Sir David Attenborough has said he hopes his latest documentary series, The Green Planet, will “bring back” the importance of plants to the public.
The veteran broadcaster, 95, said people’s understanding of plants and their ecosystems hadn’t “keep up” and he was aiming to change that.
The new series from the BBC’s Natural History Unit uses revolutionary filming techniques to show viewers the complex life of plants and the ecosystems that thrive around them.
Sir David said: “The world has suddenly become aware of plants. There has been a revolution in global attitudes towards the natural world in my lifetime.
“An awakening awareness of the importance of the natural world to all of us.
“A realization that we would starve without plants. And we literally couldn’t breathe without plants.
“The world is green. It’s an apt name, and yet people’s understanding of plants hasn’t followed that. I think that will bring him home.
The series comes 26 years after Sir David’s The Private Life Of Plants aired on BBC One in 1995.
He said: “The thing that’s really new is that whereas in The Privacy of Plants you were stuck with all this very heavy primitive equipment to do it in one place, we’ve now grasped the issues techniques.
“You can take it anywhere.”
The series also illustrates the ways plants can be just as aggressive as animals.
Describing their behaviour, Sir David said: ‘Plants fight, plants strangle each other and you can actually see that happening.

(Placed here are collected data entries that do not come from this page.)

(** * Picfarto: the grid-partition and cell-extraction engine

    A shallow embedding of the grid editor ([GridCanvas]), the page-level
    handlers ([Home]), the client-side image utilities
    ([utils/imageProcessing]) and the server route ([/api/cut-image]).

    Conventions of the embedding.
    - A JavaScript [number] that carries a pixel coordinate is a rational
      [Q]: the arithmetic of the source ([+], [-], [*], [/], [Math.abs],
      [Math.min], [Math.max], [Math.floor]) is exact on it.  Rounding of
      IEEE doubles, [NaN] and the infinities are outside the model.
    - Row and column counts and array indices are integers [Z]; the
      sentinel [-1] of the nearest-line search is kept as it is.
    - React state is an explicit record; a handler is a function from the
      state of the last render to the next state.
    - A [JSZip] instance is a finite map from entry names to contents. *)

From Stdlib Require Import QArith Qminmax Qabs Qround Lqa Lia ZArith Ascii String Sorted.
From stdpp Require Import base list strings gmap pretty.

Local Open Scope Z_scope.

(** ** Numbers *)

Definition Qltb (a b : Q) : bool := negb (Qle_bool b a).

(** ** Data model *)

(** [{ position: number; isHorizontal: boolean }] *)
Record GridLine := mkGridLine { position : Q; isHorizontal : bool }.

(** [{ width: number, height: number }] *)
Record ImageSize := mkImageSize { width : Q; height : Q }.
(** * Kubernetes Cluster Monitor API (src/main.py): a shallow embedding

    The service is a set of randomised data generators behind four GET
    endpoints.  Its only effects are draws from Python's [random] module,
    reads of the wall clock ([datetime.now]) and one [time.sleep].  They are
    modelled by a state monad over a [World] holding the generator's output
    tape, a cursor into it, and the clock.

    Numbers.  Python [int] is [Z].  Python [float] is modelled by exact
    rationals [Q], where the code computes in binary64: at some draws the
    value computed here differs from the code's in the last decimal
    (a rounded metric by one hundredth, a timestamp by one microsecond,
    the level of a log line at the three draws equal to an accumulated
    weight).  The properties below are therefore about ranges, order and
    membership, which binary64 keeps, and none gives the value of a float
    at a draw.  [datetime] is the
    number of microseconds since 0001-01-01 00:00:00 (the resolution of
    Python's datetime), [timedelta] a number of microseconds. *)

From Stdlib Require Import ZArith QArith Qround List String Ascii Bool Lia.
From Stdlib Require Import Permutation Sorted DecimalString.
From Stdlib Require DecimalFacts DecimalPos DecimalZ.
Import ListNotations.

Local Open Scope Z_scope.

(** ** Rounding *)

Module Py.

(** [round(x)] of Python: nearest integer, ties to the even one. *)
Definition round_half_even (q : Q) : Z :=
  let f := Qfloor q in
  match Qcompare (q - inject_Z f) (1 # 2) with
  | Lt => f
  | Gt => f + 1
  | Eq => if Z.even f then f else f + 1
  end.
(** ** The host: the [lste] site object and the disk *)

(** One entry of [lste.content]: a dict whose text entries ([title],
    [excerpt], ...) are strings and whose [meta] entry, when present, is a
    dict of strings. *)
Record content_item := mk_item {
  item_text : gmap string string;
  item_meta : option (gmap string string)
}.

(** A value of the scratch area [lste.plugin_vars], which all plugins
    share: a string (such as the built feed) or a dict of lists of
    identifiers (such as the article plugin's index). *)
Inductive plugin_var :=
| PVText (s : string)
| PVTable (t : gmap string (list string)).

Inductive handler := GenerateRss | SaveRssFile.

Record lste := mk_lste {
  version : string;
  config_file : gmap string (gmap string string);
  content : gmap string content_item;
  plugin_vars : gmap string plugin_var;
  dist_path : string;
  hooks : list (string * handler)
}.

(** The disk as the process sees it: the directory paths in which a file
    can be created, the text files by path, and the characters that the
    default encoding of [open] (the locale's) can encode. *)
Record disk := mk_disk {
  dirs : gset string;
  files : gmap string string;
  encodes : ascii → bool
}.

(** The default encoding can encode every character of [text]. *)
Definition encodable (d : disk) (text : string) : bool :=
  forallb (encodes d) (list_ascii_of_string text).

Record world := mk_world {
  host : lste;
  fs : disk
}.

(** ** State and exceptions *)

Definition M (A : Type) : Type := world → result A * world.

Definition raise {A} (e : exn) : M A := fun w => (Raise e, w).

Global Instance M_ret : MRet M := fun A a w => (Ok a, w).

(** An exception skips the rest and keeps the state reached so far. *)
Global Instance M_bind : MBind M := fun A B k m w =>
  match m w with
  | (Ok a, w') => k a w'
  | (Raise e, w') => (Raise e, w')
  end.

Definition gets {A} (f : lste → A) : M A := fun w => (Ok (f (host w)), w).

(** [d[key]] *)
Definition getitem {V} (d : gmap string V) (key : string) : M V :=
  match d !! key with
  | Some v => mret v
  | None => raise (KeyError key)
  end.

Definition lift {A} (r : result A) : M A := fun w => (r, w).

(** [lste.plugin_vars[key] = v] *)
Definition set_plugin_var (key : string) (v : plugin_var) : M unit :=
  fun w =>
    let h := host w in
    (Ok tt,
     mk_world
       (mk_lste (version h) (config_file h) (content h)
                (<[key := v]> (plugin_vars h)) (dist_path h) (hooks h))
       (fs w)).

(** *** Files *)

(** The part of [path] before its last [/] *)
Fixpoint dirname (path : string) : string :=
  match path with
  | "" => ""
  | String c rest =>
      if Str.lacks "/" rest
      then ""
      else String c (dirname rest)
  end.

(** [open(path, "w")]: fails when the directory is missing or not
    writable (or [path] is itself a directory); otherwise creates the file
    or truncates it. *)
Definition open_w (path : string) : M unit :=
  fun w =>
    if bool_decide (dirname path ∈ dirs (fs w)) && bool_decide (path ∉ dirs (fs w))
    then (Ok tt,
          mk_world (host w)
            (mk_disk (dirs (fs w)) (<[path := ""]> (files (fs w)))
                     (encodes (fs w))))
    else (Raise (OSError path), w).
(** The value [start_index] has at the next [while] test of a frame. *)
Definition resume (fr : frame) : option Z :=
  match fr with
  | Created => Some 0
  | Suspended start_index => Some (start_index + 1)
  | Finished => None
  end.

(** [generate_generator(L)()]: a fresh generator for the integer window
    length [L]. *)
Definition fresh (L : Z) : generator :=
  generate_text (generate_generator (PyInt L)).

Definition text (s : string) : pystr := String.list_ascii_of_string s.

(** ** The [tf.data] pipelines

    The framework is external: a dataset is the term the notebook builds,
    a source and the transformations applied to it. *)

Inductive dtype : Type :=
  | tf_string
  | tf_int8.

(** [lambda t: tf.decode_raw(t, out_type)] *)
Inductive map_func : Type :=
  | decode_raw (out_type : dtype).

Inductive Dataset : Type :=
  | from_generator (generator : closure) (output_types : dtype)
  | ds_map (d : Dataset) (f : map_func)
  | ds_shuffle (d : Dataset) (buffer_size : Z) (reshuffle_each_iteration : bool)
  | ds_repeat (d : Dataset) (count : Z)
  | ds_batch (d : Dataset) (batch_size : Z).

Definition MAX_LENGTH : Z := 32.
Definition BATCH_SIZE : Z := 2.
Definition EPOCHS : Z := 20.

(** The element expression of the list comprehension that builds [datasets]. *)
Definition phase_dataset (length : Z) : Dataset :=
  ds_batch
    (ds_repeat
       (ds_shuffle
          (ds_map
             (from_generator (generate_generator (PyInt length)) tf_string)
             (decode_raw tf_int8))
          1000 true)
       EPOCHS)
    BATCH_SIZE.

Definition datasets : list Dataset :=
  phase_dataset <$> Py.range 1 (MAX_LENGTH + 1).

(** The generator function a dataset wraps. *)
Fixpoint source (d : Dataset) : closure :=
  match d with
  | from_generator g _ => g
  | ds_map d _ | ds_shuffle d _ _ | ds_repeat d _ | ds_batch d _ => source d
  end.

(** Whether a shuffle stage occurs in a pipeline. *)
Fixpoint shuffled (d : Dataset) : bool :=
  match d with
  | from_generator _ _ => false
  | ds_shuffle _ _ _ => true
  | ds_map d _ | ds_repeat d _ | ds_batch d _ => shuffled d
  end.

“You suddenly see a plant coming out of a tendril. Now you know he can’t really see so you can see him trying to find his victim and when he touches the victim he quickly rolls them up and chokes them. It’s a pretty tough thing.
“The world depends on plants. Every breath of air we take and every bite of food we eat depends on plants.
“It’s about a parallel world that exists alongside us and is the basis of our own lives that we’ve paid little attention to over the years.”
The second episode of The Green Planet, Water Worlds, airs on BBC One at 7 p.m. on Sunday, January 16.